Un trône de président, deux candidats qui se disputent la victoire et tout le Gabon bascule dans la crise. Depuis mercredi, ce petit pays pétrolier d’Afrique centrale, ancienne colonie française, vit des heures troublées alors qu’Ali Bongo, président sortant, et son rival Jean Ping revendiquent tous deux leur élection.
Deux ennemis jurés
La famille Bongo règne sur le pays depuis… 1967 ! Ali, 57 ans, a été élu en 2009 après la mort de son père Omar resté quarante et un ans au pouvoir. Dans une région du continent où l’alternance politique reste chose rare, le président-candidat partait largement favori. C’était sans compter sur son principal opposant, l’ancien patron de l’Union africaine, Jean Ping, 73 ans, qui a bénéficié du désistement de deux autres candidats d’opposition. Lui prétend renverser la famille régnante. Ce fils d’un riche fermier chinois n’a pourtant rien d’un révolutionnaire : il a ainsi été plusieurs fois ministre d’Omar Bongo.

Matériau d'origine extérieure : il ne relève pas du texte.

(** * django-termsandconditions: the resolution engine of [models.py]

    A shallow embedding of [termsandconditions/models.py]: the two Django
    models, the validation hook [clean], and the four cached static
    resolvers of [TermsAndConditions].

    What is Django's and not the repository's is modelled only as far as the
    code relies on it:
    - a table is the list of its rows; [id] is the primary key;
    - a [QuerySet] is lazy: it is the query it stands for (what it selects
      and how it orders, as functions of the database it is eventually run
      against) together with Django's [_result_cache];
    - the cache backend stores pickled values with an absolute expiry time,
      and pickling a [QuerySet] evaluates it;
    - [timezone.now()] is the argument [now] of a call. *)

From Stdlib Require Import ZArith.
From stdpp Require Import gmap strings list sorting.

Local Open Scope Z_scope.

(** ** Python values and exceptions *)

Definition datetime := Z.

Inductive Exn :=
  | TypeError
  | AttributeError
  | DoesNotExist
  | ValidationError (message : string)
  | IntegrityError
  | OperationalError.

Definition Result (A : Type) : Type := Exn + A.

Definition result_bind {A B} (r : Result A) (k : A → Result B) : Result B :=
  match r with
  | inl e => inl e
  | inr a => k a
  end.

(** ** Settings ([getattr(settings, ..., default)]) *)

Record Settings := {
  DEFAULT_TERMS_SLUG : string;
  TERMS_CACHE_SECONDS : Z;
  TERMS_EXCLUDE_USERS_WITH_PERM : option string
}.

Definition default_settings : Settings := {|
  DEFAULT_TERMS_SLUG := "site-terms";
  TERMS_CACHE_SECONDS := 30;
  TERMS_EXCLUDE_USERS_WITH_PERM := None
|}.

Definition SKIP_OPTIONAL_CACHE_KEY_SUFFIX : string := "_skip_optional".
Definition SKIP_SEEN_CACHE_KEY_SUFFIX : string := "_skip_seen".

(** ** The models *)

(** [settings.AUTH_USER_MODEL], as far as the engine looks at it.
    [user_permissions] are the permissions granted explicitly (to the user
    or to one of their groups). *)
Record User := {
  pk : Z;
  username : string;
  is_active : bool;
  is_superuser : bool;
  user_permissions : list string
}.

Definition get_username (u : User) : string := username u.

(** Django's [ModelBackend.has_perm]: only active users hold permissions. *)
Definition backend_has_perm (u : User) (perm : string) : bool :=
  is_active u && bool_decide (perm ∈ user_permissions u).

(** Django's [PermissionsMixin.has_perm]: an active superuser has every
    permission; otherwise the backend decides. *)
Definition has_perm (u : User) (perm : string) : bool :=
  if is_active u && is_superuser u then true else backend_has_perm u perm.

(** [version_number] is a decimal with two places, kept in hundredths. *)
Record TermsAndConditions := {
  id : Z;
  slug : string;
  name : string;
  version_number : Z;
  text : option string;
  info : option string;
  date_active : option datetime;
  date_created : datetime;
  optional : bool
}.

(** [user] and [terms] are the foreign keys ([user_id], [terms_id]);
    [ip_address] is kept as the text of the address. *)
Record UserTermsAndConditions := {
  user : Z;
  terms : Z;
  ip_address : option string;
  date_accepted : option datetime
}.

Global Instance Exn_eq_dec : EqDecision Exn.
Proof. solve_decision. Defined.
Global Instance TermsAndConditions_eq_dec : EqDecision TermsAndConditions.
Proof. solve_decision. Defined.
Global Instance UserTermsAndConditions_eq_dec : EqDecision UserTermsAndConditions.
Proof. solve_decision. Defined.

(** ** The database *)

(** The two tables, and two facts about the backend:
    [true_sorts_first] says that [ORDER BY optional ASC] puts [True] first
    (the quirk the workaround in [get_active_terms_not_agreed_to] is about);
    [userterms_failure] is the exception, if any, with which a lookup in the
    acceptance table fails. *)
Record Database := {
  termsandconditions : list TermsAndConditions;
  usertermsandconditions : list UserTermsAndConditions;
  true_sorts_first : bool;
  userterms_failure : option Exn
}.

(** ** QuerySets over [TermsAndConditions] *)

(** [selection] is the WHERE clause: the rows it keeps, in table order.
    [ordering] is the ORDER BY clause; [order_by] replaces it. *)
Record QuerySet := {
  selection : Database → Result (list TermsAndConditions);
  ordering : Database → list TermsAndConditions → list TermsAndConditions;
  result_cache : option (list TermsAndConditions)
}.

Un petit pays riche, un tiers de pauvre
Les Gabonais sont hantés par l’ombre d’Omar Bongo. En 2009, déjà, la victoire de son fils Ali avait été contestée par l’opposition, avant que des violences n’éclatent. Sept ans plus tard, le scénario semble se répéter. Mercredi, la commission électorale a annoncé la réélection du président sortant pour un deuxième septennat à l’issue d’un scrutin des plus serrés (49,8 % pour Bongo). Ce scrutin se déroule dans un contexte économique difficile pour ce pays dépendant de ses recettes pétrolières, et frappé par la chute des cours du baril. Un tiers des quelque 1,8 million d’habitants vit dans la pauvreté malgré de grandes richesses forestières et minières.
La France en retrait
L’ombre de Paris a longtemps plané sur Libreville. « L’Afrique sans la France, c’est une voiture sans chauffeur. La France sans l’Afrique, c’est une voiture sans carburant », a dit un jour Omar Bongo pour qualifier les liens entre les deux pays, dans une formule pleine de cynisme. « Mais ces relations se sont relâchées. Et la France apparaît en retrait. Elle ne verrait pas d’un mauvais œil qu’il y ait une alternance, d’autant qu’il n’y aurait pas vraiment de rupture radicale », analyse Philippe Hugon, politologue spécialiste de l’Afrique à l’Iris (Institut de relations internationales et stratégiques). Hier, François Hollande a appelé toutes les parties à la retenue et à l’apaisement. Paris dispose dans ce pays d’une base militaire permanente (450 soldats). 14 000 ressortissants français y résident aussi.
Ali Bongo sous pression
Des forces de sécurité quadrillaient toujours hier les rues de la capitale gabonaise, Libreville. Près d’un millier d’opposants ont été arrêtés dans tout le pays après une nuit d’émeutes et de pillages déclenchée par l’annonce de la réélection contestée du président sortant, Ali Bongo. Ce dernier est aujourd’hui sous la pression de la communauté internationale, qui appelle à un nouveau comptage des votes. Hier, il a toutefois affiché sa fermeté, rejetant la responsabilité des violences qui auraient fait au moins trois morts. « Les élections ont rendu leur verdict. Qui a perdu ? Un groupuscule dont le seul projet était de prendre le pouvoir pour se servir du Gabon et non servir le Gabon », a accusé le fils et successeur d’Omar Bongo, en visant Jean Ping, son rival. Malgré le dispositif policier, des pillages étaient toujours en cours hier, à la mi-journée, dans les faubourgs populaires de la capitale.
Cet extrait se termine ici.